Exercise materials below:
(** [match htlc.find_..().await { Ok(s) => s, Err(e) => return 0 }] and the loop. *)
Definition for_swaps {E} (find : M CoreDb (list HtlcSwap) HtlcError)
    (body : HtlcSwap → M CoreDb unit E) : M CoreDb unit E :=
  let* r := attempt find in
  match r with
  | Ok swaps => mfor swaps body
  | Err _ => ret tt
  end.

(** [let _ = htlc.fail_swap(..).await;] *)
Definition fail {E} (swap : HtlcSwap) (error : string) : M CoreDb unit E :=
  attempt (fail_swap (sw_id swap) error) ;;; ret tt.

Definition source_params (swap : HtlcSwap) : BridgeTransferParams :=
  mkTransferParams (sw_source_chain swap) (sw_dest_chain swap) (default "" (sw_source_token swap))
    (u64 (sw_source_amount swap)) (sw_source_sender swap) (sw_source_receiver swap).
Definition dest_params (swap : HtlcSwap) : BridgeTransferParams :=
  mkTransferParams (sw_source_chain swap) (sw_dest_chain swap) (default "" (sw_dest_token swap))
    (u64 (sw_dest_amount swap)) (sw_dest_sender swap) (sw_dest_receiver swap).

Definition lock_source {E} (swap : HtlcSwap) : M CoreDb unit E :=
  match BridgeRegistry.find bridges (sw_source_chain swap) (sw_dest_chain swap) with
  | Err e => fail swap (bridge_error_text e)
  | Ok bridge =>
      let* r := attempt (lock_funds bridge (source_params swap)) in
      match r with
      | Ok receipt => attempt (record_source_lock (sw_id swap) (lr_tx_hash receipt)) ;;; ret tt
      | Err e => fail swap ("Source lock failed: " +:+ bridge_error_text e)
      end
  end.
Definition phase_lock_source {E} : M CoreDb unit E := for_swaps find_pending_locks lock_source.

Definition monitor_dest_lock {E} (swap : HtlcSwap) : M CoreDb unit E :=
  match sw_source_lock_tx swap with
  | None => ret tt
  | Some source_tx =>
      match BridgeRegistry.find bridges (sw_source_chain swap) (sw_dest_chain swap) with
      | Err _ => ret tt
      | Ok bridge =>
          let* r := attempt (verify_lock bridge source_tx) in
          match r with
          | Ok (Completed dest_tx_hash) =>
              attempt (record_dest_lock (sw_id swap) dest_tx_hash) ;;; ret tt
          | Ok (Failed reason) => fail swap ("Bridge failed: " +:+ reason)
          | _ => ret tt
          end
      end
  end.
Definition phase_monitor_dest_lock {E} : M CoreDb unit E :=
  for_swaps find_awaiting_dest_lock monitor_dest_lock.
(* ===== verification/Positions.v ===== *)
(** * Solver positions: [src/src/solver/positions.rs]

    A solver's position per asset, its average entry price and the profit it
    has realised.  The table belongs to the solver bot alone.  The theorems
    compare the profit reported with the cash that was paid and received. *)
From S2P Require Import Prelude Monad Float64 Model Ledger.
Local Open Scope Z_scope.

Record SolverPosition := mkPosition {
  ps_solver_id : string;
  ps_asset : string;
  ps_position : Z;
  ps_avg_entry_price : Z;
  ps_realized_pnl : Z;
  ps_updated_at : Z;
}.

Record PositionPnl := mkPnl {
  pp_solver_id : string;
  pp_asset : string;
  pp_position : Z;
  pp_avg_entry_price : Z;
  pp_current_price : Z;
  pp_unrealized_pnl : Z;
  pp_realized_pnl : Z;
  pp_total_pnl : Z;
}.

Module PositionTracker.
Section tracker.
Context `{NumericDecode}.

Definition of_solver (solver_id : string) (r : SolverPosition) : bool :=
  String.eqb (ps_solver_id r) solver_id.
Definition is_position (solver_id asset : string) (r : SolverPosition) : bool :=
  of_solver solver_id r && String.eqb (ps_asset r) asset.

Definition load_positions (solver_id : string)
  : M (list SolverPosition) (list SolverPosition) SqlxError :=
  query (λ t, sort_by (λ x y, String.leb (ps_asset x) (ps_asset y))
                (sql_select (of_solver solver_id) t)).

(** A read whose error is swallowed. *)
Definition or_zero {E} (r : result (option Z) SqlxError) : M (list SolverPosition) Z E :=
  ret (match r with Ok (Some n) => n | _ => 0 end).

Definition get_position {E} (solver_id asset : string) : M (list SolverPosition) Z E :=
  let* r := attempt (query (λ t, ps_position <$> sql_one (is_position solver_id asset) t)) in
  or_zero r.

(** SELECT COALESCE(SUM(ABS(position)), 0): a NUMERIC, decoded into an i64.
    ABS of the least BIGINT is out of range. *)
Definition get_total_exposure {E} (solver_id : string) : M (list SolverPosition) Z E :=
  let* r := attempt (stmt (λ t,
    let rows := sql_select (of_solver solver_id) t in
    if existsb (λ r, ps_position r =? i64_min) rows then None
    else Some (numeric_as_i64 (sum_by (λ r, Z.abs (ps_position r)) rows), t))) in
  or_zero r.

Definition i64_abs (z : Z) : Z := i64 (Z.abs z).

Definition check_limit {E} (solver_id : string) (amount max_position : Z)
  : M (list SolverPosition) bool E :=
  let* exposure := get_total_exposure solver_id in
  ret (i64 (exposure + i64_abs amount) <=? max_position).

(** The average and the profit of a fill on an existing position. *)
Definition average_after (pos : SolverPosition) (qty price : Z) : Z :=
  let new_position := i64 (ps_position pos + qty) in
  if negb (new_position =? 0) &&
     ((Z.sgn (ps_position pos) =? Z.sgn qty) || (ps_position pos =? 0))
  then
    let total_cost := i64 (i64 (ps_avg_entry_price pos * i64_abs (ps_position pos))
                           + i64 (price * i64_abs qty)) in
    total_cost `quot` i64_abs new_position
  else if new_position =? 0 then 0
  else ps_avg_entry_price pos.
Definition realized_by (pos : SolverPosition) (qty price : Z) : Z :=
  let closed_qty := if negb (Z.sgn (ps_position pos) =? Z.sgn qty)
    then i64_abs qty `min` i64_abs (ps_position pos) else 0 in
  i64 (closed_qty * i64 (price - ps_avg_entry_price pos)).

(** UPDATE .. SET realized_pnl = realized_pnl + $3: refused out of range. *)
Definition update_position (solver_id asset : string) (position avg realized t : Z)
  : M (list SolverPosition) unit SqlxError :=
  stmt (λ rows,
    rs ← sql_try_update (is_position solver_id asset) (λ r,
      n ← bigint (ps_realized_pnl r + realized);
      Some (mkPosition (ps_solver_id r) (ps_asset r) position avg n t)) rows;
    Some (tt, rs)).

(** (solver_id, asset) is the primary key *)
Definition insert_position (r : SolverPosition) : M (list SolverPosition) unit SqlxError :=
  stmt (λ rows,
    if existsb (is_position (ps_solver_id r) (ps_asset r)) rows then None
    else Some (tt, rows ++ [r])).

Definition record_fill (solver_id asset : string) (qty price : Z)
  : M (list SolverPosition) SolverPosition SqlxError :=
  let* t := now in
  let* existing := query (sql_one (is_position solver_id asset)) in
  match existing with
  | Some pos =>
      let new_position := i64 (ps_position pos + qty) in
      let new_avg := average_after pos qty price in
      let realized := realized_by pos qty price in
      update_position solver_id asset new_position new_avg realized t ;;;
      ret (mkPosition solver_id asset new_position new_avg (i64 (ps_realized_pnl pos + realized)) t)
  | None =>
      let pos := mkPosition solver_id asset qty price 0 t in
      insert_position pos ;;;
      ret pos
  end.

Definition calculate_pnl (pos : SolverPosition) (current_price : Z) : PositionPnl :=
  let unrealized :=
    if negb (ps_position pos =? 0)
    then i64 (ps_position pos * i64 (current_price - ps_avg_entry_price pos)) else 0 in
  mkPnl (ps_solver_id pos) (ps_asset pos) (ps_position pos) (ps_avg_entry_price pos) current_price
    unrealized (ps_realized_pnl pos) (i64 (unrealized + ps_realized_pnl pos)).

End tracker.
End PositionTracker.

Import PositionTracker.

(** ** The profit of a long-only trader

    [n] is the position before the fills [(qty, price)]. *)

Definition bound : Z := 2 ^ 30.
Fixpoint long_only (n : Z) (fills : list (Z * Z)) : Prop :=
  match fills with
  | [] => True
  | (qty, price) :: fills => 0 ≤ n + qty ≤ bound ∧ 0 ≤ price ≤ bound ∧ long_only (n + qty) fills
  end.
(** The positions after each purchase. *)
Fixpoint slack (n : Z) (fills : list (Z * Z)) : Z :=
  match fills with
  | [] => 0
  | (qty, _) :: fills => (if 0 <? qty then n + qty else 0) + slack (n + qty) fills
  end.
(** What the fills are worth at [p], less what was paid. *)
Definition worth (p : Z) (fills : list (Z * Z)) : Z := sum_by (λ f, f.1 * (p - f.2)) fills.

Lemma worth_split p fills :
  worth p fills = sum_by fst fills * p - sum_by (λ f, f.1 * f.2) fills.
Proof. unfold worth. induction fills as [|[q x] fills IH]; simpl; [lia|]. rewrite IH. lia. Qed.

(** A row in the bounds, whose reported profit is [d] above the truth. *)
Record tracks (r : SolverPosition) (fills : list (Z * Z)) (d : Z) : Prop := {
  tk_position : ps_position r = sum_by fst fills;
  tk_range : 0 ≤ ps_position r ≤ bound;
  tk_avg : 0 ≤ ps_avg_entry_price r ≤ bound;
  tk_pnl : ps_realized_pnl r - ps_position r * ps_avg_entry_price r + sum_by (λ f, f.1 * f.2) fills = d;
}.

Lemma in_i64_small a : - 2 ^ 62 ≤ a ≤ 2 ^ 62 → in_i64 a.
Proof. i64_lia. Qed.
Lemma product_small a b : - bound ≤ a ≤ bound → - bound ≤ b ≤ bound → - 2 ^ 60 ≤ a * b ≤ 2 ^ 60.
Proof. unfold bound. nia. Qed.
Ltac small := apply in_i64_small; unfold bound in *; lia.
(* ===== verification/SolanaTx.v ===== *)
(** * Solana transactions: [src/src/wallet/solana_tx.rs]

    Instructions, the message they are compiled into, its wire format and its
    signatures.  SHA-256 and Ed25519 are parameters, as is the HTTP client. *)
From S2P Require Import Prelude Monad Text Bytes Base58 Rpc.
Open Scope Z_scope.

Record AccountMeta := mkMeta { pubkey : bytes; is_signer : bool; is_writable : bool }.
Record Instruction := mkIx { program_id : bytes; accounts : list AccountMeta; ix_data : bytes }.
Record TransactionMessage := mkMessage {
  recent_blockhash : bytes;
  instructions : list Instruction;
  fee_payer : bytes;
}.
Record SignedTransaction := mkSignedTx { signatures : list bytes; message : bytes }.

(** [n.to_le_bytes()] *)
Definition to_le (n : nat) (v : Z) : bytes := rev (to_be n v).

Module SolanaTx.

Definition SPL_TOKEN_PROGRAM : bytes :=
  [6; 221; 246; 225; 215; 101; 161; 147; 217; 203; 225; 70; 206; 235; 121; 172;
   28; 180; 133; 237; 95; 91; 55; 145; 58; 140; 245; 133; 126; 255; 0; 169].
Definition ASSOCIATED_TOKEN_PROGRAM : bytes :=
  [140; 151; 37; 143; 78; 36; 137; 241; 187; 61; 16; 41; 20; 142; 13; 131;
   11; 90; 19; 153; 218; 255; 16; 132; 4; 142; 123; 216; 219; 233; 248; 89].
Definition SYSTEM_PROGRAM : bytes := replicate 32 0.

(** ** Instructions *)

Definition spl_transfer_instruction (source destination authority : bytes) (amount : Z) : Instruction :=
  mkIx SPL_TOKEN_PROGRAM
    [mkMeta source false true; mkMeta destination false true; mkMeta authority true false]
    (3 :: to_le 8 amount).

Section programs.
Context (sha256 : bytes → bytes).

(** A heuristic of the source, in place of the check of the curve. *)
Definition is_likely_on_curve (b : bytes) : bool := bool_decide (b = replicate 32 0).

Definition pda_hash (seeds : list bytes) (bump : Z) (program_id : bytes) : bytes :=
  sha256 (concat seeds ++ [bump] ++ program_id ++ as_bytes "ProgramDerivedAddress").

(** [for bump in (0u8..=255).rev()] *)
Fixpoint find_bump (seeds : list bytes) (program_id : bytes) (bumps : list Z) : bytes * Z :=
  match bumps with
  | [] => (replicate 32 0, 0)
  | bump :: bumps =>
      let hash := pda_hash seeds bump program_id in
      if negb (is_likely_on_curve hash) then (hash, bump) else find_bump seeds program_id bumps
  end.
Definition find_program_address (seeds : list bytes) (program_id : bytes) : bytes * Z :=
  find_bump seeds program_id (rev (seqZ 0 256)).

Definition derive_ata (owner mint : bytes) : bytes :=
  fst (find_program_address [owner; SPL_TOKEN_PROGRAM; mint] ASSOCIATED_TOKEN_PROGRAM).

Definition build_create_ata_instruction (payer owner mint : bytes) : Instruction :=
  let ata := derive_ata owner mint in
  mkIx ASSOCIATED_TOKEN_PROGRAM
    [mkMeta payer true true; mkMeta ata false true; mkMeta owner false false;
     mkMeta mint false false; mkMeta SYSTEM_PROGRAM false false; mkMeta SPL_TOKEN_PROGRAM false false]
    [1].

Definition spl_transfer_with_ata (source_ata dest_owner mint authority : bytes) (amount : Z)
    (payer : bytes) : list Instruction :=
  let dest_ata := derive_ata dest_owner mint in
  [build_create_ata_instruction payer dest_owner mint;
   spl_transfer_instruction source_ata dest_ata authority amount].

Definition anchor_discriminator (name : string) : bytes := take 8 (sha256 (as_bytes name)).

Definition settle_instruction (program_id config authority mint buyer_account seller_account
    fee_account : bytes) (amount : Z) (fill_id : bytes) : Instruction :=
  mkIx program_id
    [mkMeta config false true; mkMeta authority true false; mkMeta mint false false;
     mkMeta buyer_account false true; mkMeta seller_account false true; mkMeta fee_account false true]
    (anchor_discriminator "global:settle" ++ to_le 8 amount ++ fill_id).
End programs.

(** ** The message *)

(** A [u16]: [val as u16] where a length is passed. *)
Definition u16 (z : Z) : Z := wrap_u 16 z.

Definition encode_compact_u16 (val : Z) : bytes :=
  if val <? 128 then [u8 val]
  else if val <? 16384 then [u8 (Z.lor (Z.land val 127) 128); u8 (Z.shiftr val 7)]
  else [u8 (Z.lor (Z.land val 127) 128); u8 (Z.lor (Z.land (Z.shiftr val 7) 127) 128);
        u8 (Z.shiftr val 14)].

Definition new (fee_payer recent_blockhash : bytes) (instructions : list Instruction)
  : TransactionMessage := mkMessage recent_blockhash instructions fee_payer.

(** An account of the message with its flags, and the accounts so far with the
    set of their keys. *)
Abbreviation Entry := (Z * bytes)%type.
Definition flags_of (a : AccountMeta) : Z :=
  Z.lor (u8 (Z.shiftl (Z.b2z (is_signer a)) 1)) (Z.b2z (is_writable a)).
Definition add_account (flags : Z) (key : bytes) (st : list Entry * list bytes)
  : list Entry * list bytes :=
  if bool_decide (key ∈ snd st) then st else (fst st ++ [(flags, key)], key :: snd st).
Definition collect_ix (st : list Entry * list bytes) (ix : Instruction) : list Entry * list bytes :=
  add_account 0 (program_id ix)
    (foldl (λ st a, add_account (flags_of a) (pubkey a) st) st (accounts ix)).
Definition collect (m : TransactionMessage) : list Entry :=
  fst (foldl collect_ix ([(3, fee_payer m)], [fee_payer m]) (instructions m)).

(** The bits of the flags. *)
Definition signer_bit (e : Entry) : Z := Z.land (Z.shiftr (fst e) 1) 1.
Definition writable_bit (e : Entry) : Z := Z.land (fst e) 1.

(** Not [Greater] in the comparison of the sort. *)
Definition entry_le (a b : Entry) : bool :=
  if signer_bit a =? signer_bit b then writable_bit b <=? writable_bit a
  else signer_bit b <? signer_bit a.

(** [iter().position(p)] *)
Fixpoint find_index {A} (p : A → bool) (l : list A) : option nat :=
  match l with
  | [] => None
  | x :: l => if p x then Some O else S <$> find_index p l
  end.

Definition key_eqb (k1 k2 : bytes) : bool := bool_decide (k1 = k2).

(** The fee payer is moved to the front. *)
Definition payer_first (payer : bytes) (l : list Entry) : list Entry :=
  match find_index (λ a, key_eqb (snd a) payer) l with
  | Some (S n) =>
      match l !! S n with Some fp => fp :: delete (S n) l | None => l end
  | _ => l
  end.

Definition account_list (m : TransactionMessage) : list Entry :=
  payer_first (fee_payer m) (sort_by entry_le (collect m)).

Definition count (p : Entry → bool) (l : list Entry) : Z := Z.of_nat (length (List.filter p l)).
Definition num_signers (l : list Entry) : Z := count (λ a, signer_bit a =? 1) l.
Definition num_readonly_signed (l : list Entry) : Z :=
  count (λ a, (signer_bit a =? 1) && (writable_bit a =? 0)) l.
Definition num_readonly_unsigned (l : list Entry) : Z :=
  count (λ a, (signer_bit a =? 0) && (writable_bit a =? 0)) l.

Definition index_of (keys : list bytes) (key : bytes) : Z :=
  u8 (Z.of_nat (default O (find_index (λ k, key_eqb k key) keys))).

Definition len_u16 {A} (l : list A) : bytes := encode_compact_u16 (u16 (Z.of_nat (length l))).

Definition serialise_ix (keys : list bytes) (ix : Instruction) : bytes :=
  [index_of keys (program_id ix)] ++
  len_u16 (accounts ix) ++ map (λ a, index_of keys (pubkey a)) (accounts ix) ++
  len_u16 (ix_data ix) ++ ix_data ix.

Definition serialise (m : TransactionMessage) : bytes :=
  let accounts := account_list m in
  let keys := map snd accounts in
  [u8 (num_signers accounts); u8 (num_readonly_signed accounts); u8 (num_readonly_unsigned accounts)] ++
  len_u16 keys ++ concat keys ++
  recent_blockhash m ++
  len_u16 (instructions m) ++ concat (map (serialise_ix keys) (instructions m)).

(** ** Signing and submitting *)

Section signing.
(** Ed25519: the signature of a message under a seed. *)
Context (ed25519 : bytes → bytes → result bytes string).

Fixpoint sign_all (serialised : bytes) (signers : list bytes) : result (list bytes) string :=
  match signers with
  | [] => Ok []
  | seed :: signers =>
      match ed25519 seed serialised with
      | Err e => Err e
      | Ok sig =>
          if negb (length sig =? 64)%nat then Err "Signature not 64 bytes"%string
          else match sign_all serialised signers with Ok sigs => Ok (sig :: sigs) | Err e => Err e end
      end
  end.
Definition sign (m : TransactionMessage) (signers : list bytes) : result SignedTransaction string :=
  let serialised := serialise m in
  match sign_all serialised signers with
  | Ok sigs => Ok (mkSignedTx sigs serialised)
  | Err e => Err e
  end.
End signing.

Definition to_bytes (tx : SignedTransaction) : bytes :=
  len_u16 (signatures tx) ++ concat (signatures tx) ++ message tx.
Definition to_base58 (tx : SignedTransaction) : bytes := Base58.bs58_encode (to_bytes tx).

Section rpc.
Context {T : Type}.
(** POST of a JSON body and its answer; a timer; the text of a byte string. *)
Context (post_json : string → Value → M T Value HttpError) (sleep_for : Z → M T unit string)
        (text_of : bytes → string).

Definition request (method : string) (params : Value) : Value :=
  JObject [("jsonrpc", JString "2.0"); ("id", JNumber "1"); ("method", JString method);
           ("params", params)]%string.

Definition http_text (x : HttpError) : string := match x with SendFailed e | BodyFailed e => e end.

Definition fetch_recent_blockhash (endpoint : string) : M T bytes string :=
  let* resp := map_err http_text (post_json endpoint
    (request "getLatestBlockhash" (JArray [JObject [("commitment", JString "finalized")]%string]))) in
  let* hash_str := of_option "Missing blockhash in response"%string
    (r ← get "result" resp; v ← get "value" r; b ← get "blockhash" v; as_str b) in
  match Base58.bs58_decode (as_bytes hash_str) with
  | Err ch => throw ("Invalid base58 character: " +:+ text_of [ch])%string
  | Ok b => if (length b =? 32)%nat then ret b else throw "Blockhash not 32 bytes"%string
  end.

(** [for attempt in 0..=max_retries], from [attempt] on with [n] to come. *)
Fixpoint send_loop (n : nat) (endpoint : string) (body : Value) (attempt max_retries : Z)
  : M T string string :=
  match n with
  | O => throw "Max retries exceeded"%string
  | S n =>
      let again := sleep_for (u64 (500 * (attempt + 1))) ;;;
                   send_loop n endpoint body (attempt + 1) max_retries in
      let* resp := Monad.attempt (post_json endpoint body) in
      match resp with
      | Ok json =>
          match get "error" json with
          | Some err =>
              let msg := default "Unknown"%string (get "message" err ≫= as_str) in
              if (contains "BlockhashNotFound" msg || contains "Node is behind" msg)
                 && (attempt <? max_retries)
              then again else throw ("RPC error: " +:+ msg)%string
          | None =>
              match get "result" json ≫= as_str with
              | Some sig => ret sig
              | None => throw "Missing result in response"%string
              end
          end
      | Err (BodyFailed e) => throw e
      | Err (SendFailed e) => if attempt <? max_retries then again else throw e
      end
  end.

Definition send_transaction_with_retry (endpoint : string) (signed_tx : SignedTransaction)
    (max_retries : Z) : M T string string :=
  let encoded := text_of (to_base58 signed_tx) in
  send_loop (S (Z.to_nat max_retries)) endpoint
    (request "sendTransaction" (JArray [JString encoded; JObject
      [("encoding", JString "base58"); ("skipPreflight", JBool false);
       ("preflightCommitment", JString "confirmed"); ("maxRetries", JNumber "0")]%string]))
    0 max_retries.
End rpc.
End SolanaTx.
End of Exercise materials.
Task prompt
A verbatim transcription is needed of the lines above, starting at the line with "[6; 221; 246;" and ending at the line with "Definition is_likely_on_curve (b", both included, and of nothing else.

Result of this task
  [6; 221; 246; 225; 215; 101; 161; 147; 217; 203; 225; 70; 206; 235; 121; 172;
   28; 180; 133; 237; 95; 91; 55; 145; 58; 140; 245; 133; 126; 255; 0; 169].
Definition ASSOCIATED_TOKEN_PROGRAM : bytes :=
  [140; 151; 37; 143; 78; 36; 137; 241; 187; 61; 16; 41; 20; 142; 13; 131;
   11; 90; 19; 153; 218; 255; 16; 132; 4; 142; 123; 216; 219; 233; 248; 89].
Definition SYSTEM_PROGRAM : bytes := replicate 32 0.

(** ** Instructions *)

Definition spl_transfer_instruction (source destination authority : bytes) (amount : Z) : Instruction :=
  mkIx SPL_TOKEN_PROGRAM
    [mkMeta source false true; mkMeta destination false true; mkMeta authority true false]
    (3 :: to_le 8 amount).

Section programs.
Context (sha256 : bytes → bytes).

(** A heuristic of the source, in place of the check of the curve. *)
Definition is_likely_on_curve (b : bytes) : bool := bool_decide (b = replicate 32 0).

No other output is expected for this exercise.